Task item: Using the data below, show every line where the word "SealedFrame" occurs.

Records to use:
----------

(** The commands of the client leave the queue for the invalidated ones. *)
Definition invalidate_queued_for_client (s : ConnectSession) (client_id : ClientId) : ConnectSession :=
  let condemned := filter (fun kq => qm_client_id (snd kq) = client_id) (sorted_entries (cx_queued s)) in
  fold_left (fun s kq =>
      cx_with_queue s (cx_queue_generation s) (delete (fst kq) (cx_queued s))
        (retain_invalidated (cx_invalidated s) (fst kq))) condemned s.

Definition disconnect_client (s : ConnectSession) (client_id : ClientId) : ConnectSession :=
  let s := cx_with_connected s (cx_connected s ∖ {[client_id]}) in
  let s := cx_with_queue s (saturating_add (cx_queue_generation s) 1) (cx_queued s) (cx_invalidated s) in
  invalidate_queued_for_client s client_id.

Definition restart_provider (s : ConnectSession) : ConnectSession :=
  cx_with_requests s (saturating_next (cx_runtime_generation s)) ∅ ∅.

Definition switch_focus (s : ConnectSession) : ConnectSession :=
  cx_with_focus s (saturating_next (cx_focus_epoch s)).

(** ** Requests of the agent *)

Definition open_request (s : ConnectSession) (request_id : N) (action_epoch : ActionEpoch) : sessioned :=
  if action_epoch =? 0 then (s, Err SaZeroEpoch)
  else if is_some (cx_settled s !! request_id) then (s, Err SaAlreadyResolved)
  else if (MAX_SESSION_OUTSTANDING <=? msize (cx_outstanding s))
          && negb (is_some (cx_outstanding s !! request_id))
  then (s, Err SaStateBoundExceeded)
  else (cx_with_requests s (cx_runtime_generation s)
          (<[request_id := action_epoch]> (cx_outstanding s)) (cx_settled s), Ok tt).

Definition session_answer (s : ConnectSession) (a : ActionAnswer) : ConnectSession * result N SessionAdmitError :=
  if negb (aa_task_id a =? cx_task_id s) then (s, Err SaTaskMismatch)
  else if negb (bool_decide (aa_client_id a ∈ cx_connected s)) then (s, Err SaClientDisconnected)
  else if negb (aa_runtime_generation a =? cx_runtime_generation s) then (s, Err SaStaleGeneration)
  else
    match cx_settled s !! aa_request_id a with
    | Some settled =>
        if negb (sa_action_epoch settled =? aa_action_epoch a) then (s, Err SaStaleAction)
        else (s, Err SaAlreadyResolved)
    | None =>
        match cx_outstanding s !! aa_request_id a with
        | None => (s, Err SaNoOutstandingRequest)
        | Some expected_epoch =>
            if negb (expected_epoch =? aa_action_epoch a) then (s, Err SaStaleAction)
            else if MAX_SESSION_SETTLED <=? msize (cx_settled s) then (s, Err SaStateBoundExceeded)
            else (cx_with_requests s (cx_runtime_generation s)
                    (delete (aa_request_id a) (cx_outstanding s))
                    (<[aa_request_id a :=
                         {| sa_client_id := aa_client_id a; sa_action_epoch := aa_action_epoch a;
                            sa_runtime_generation := aa_runtime_generation a |}]> (cx_settled s)),
                  Ok (aa_request_id a))
        end
    end.

(** ** Input *)

Definition validate_epochs (s : ConnectSession) (i : DeviceInput) : result unit SessionAdmitError :=
  ensure di_task_id i =? cx_task_id s else SaTaskMismatch ;;
  ensure negb ((di_turn_epoch i =? 0) || (di_focus_epoch i =? 0)) else SaZeroEpoch ;;
  ensure di_turn_epoch i =? cx_turn_epoch s else SaStaleTurn ;;
  guard (di_focus_epoch i =? cx_focus_epoch s) SaStaleFocus.
Definition handshake_finish (h : NoiseHandshake) : result NoiseTransport CryptoError :=
  ensure hs_is_finished (nh_state h) else CeHandshakeFailed ;;
  let? remote_bytes := ok_or (hs_remote_static (nh_state h)) CeUnexpectedPeer in
  let? remote_static := public_key_from_slice remote_bytes in
  ensure match nh_expected_remote h with
         | Some expected => constant_time_eq expected remote_static
         | None => true
         end else CeUnexpectedPeer ;;
  let? remote := ok_or (nh_remote_peer h) CeIdentityBinding in
  ensure ap_static_public remote =?= remote_static else CeIdentityBinding ;;
  let? transport := ok_or (hs_into_transport (nh_state h)) CeHandshakeFailed in
  Ok {| nt_transport := transport; nt_role := nh_role h; nt_prologue := nh_prologue h;
        nt_local_static := nh_local_public h; nt_remote := remote;
        nt_opened_at_unix := nh_opened_at_unix h; nt_direct_reachable := nh_direct_reachable h |}.

(** ** The transport *)

Definition nt_with (t : NoiseTransport) (state : transport_state) : NoiseTransport :=
  {| nt_transport := state; nt_role := nt_role t; nt_prologue := nt_prologue t;
     nt_local_static := nt_local_static t; nt_remote := nt_remote t;
     nt_opened_at_unix := nt_opened_at_unix t; nt_direct_reachable := nt_direct_reachable t |}.

Definition transport_seal (t : NoiseTransport) (sequence : N) (nonce plaintext : list N)
    : NoiseTransport * result SealedFrame CryptoError :=
  if sequence =? 0 then (t, Err CeZeroSequence)
  else
    match encode_transport_inner (nt_prologue t) (nt_direct_reachable t) sequence nonce (nt_local_static t)
            (nt_remote t) plaintext with
    | Err e => (t, Err e)
    | Ok inner =>
        let '(state, written) :=
          ts_write_message (nt_transport t) inner (saturating_add (count inner) NOISE_AEAD_TAG_BYTES) in
        match written with
        | Err e => (nt_with t state, Err (map_transport_error e))
        | Ok message => (nt_with t state, frame_from_noise_output sequence nonce message)
        end
    end.

Definition transport_open (t : NoiseTransport) (frame : SealedFrame)
    : NoiseTransport * result (list N) CryptoError :=
  match (try? sealed_validate frame ;; noise_output_from_frame frame) with
  | Err e => (t, Err e)
  | Ok message =>
      let '(state, read) := ts_read_message (nt_transport t) message (count message) in
      match read with
      | Err e => (nt_with t state, Err (map_transport_error e))
      | Ok payload =>
          (nt_with t state,
           decode_transport_inner (nt_prologue t) (nt_direct_reachable t) frame (nt_remote t) payload)
      end
  end.
End Handshake.

(** ** The channel *)

Inductive ConnectRoute := RouteDirect | RouteRelay.

Definition preferred_connect_route (direct_reachable : bool) : ConnectRoute :=
  if direct_reachable then RouteDirect else RouteRelay.

Section Channel.
Context `{NO : Noise} `{HM : HmacSha256}.

Inductive ChannelCipher := SourceLevel (sealer : SourceLevelSealer) | Production (transport : NoiseTransport).

Record EndToEndChannel := {
  ec_role : ChannelRole;
  ec_preferred_route : ConnectRoute;
  ec_prologue : CryptoPrologue;
  ec_cipher : ChannelCipher;
  ec_send_sequence : N;
  ec_recv_window : ReplayWindow;
  ec_opened_at_unix : N;
}.

Definition ec_with (c : EndToEndChannel) (cipher : ChannelCipher) (send_sequence : N) (window : ReplayWindow)
    : EndToEndChannel :=
  {| ec_role := ec_role c; ec_preferred_route := ec_preferred_route c; ec_prologue := ec_prologue c;
     ec_cipher := cipher; ec_send_sequence := send_sequence; ec_recv_window := window;
     ec_opened_at_unix := ec_opened_at_unix c |}.

Definition open_production (pattern : text) (first_pairing revoked : bool)
    : result EndToEndChannel CryptoHoldReason :=
  ensure negb revoked else AlgorithmRejected ;;
  match validate_noise_pattern pattern first_pairing with
  | Err _ => Err AlgorithmRejected
  | Ok _ => Err MissingStaticKey
  end.

Definition open_production_handshake (pattern : text) (first_pairing : bool) (custody : NoiseCustody)
    (expected_remote : option (list N)) (prologue : CryptoPrologue) (role : ChannelRole)
    (identity : NoiseIdentityBinding) (now_unix : N) (direct_reachable revoked : bool)
    : result NoiseHandshake CryptoHoldReason :=
  ensure negb revoked else AlgorithmRejected ;;
  instantiate_noise_channel pattern first_pairing (nc_private custody) (nc_public custody) expected_remote
    prologue role identity now_unix direct_reachable.

Definition from_noise_transport (t : NoiseTransport) : EndToEndChannel :=
  {| ec_role := nt_role t; ec_preferred_route := preferred_connect_route (nt_direct_reachable t);
     ec_prologue := nt_prologue t; ec_cipher := Production t; ec_send_sequence := 0;
     ec_recv_window := window_new; ec_opened_at_unix := nt_opened_at_unix t |}.

Definition open_source_level (secret : list N) (prologue : CryptoPrologue) (role : ChannelRole)
    (direct_reachable : bool) (now_unix : N) (revoked : bool) : result EndToEndChannel CryptoError :=
  ensure negb revoked else CeRevokedKey ;;
  Ok {| ec_role := role; ec_preferred_route := preferred_connect_route direct_reachable;
        ec_prologue := prologue; ec_cipher := SourceLevel (sealer_derive secret prologue role);
        ec_send_sequence := 0; ec_recv_window := window_new; ec_opened_at_unix := now_unix |}.

Definition pair_source_level (secret : list N) (prologue : CryptoPrologue) (direct_reachable : bool)
    (now_unix : N) : result (EndToEndChannel * EndToEndChannel) CryptoError :=
  let? a := open_source_level secret prologue Initiator direct_reachable now_unix false in
  let? b := open_source_level secret prologue Responder direct_reachable now_unix false in
  Ok (a, b).

Definition is_production_grade (c : EndToEndChannel) : bool :=
  match ec_cipher c with Production _ => true | SourceLevel _ => false end.

Definition authenticated_peer (c : EndToEndChannel) : option AuthenticatedPeer :=
  match ec_cipher c with Production t => Some (nt_remote t) | SourceLevel _ => None end.

Definition next_send_sequence (c : EndToEndChannel) : N := saturating_add (ec_send_sequence c) 1.

Definition with_send_cursor (c : EndToEndChannel) (send_sequence : N) : EndToEndChannel :=
  ec_with c (ec_cipher c) send_sequence (ec_recv_window c).

Definition ensure_fresh (c : EndToEndChannel) (now_unix : N) : result unit CryptoError :=
  guard (negb (MAX_SESSION_AGE_SECS <=? saturating_sub now_unix (ec_opened_at_unix c))) CeSessionExpired.

Definition cipher_seal (cipher : ChannelCipher) (sequence : N) (nonce plaintext : list N)
    : ChannelCipher * result SealedFrame CryptoError :=
  match cipher with
  | SourceLevel sealer => (cipher, sealer_seal sealer sequence nonce plaintext)
  | Production t => let '(t, r) := transport_seal t sequence nonce plaintext in (Production t, r)
  end.
Lemma check_live_Ok record lifecycle now :
  check_live record lifecycle now = Ok tt <->
  ir_revoked_at_ms record = None /\ (ir_created_at_ms record <= now < ir_expires_at_ms record)%Z /\ lifecycle = TaskOpen.
Proof.
  unfold check_live. split.
  - intros H. peel H. apply guard_Ok in H. apply is_none_true in G.
    apply negb_true_iff, Z.ltb_ge in G0. apply negb_true_iff, Z.leb_gt in G1.
    split; [done|]. split; [lia|]. by destruct lifecycle.
  - intros (-> & Hnow & ->). cbn. rewrite (proj2 (Z.ltb_ge _ _)) by lia. cbn. by rewrite (proj2 (Z.leb_gt _ _)) by lia.
Qed.

Lemma redeem_inv s q s' view :
  redeem s q = Ok (s', view) ->
  exists record, is_invites s !! rq_invite_id q = Some record
    /\ ir_task_id record = rq_task_id q /\ ir_pinned_host record = rq_host q
    /\ ir_secret_hash record = sha256 (rq_secret q) /\ check_live record (rq_lifecycle q) (rq_now_ms q) = Ok tt
    /\ ir_redemptions record < redemption_limit (ir_use_policy record)
    /\ (ir_bound_device record = None \/ ir_bound_device record = Some (rq_device q))
    /\ is_invites s' = <[rq_invite_id q := redeemed_record record (rq_device q)]> (is_invites s).
Proof.
  unfold redeem. intros H. peel H. simplify_eq. facts.
  rename select (is_invites s !! _ = Some _) into Hr. eexists. split; [exact Hr|]. do 4 (split; [done|]). split.
  { rename select (uses_left _ = _) into Hu. unfold uses_left in Hu. unfold redemption_limit.
    destruct (ir_use_policy _); apply guard_Ok, negb_true_iff in Hu; [apply N.ltb_ge in Hu|apply N.leb_gt in Hu]; lia. }
  split; [|done]. rename select (is_none_or _ _ = true) into Hb. destruct (ir_bound_device _) as [b|]; [|by left].
  right. cbn in Hb. apply N.eqb_eq in Hb. by subst.
Qed.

----------

Answer to this problem:
    : NoiseTransport * result SealedFrame CryptoError :=
Definition transport_open (t : NoiseTransport) (frame : SealedFrame)
    : ChannelCipher * result SealedFrame CryptoError :=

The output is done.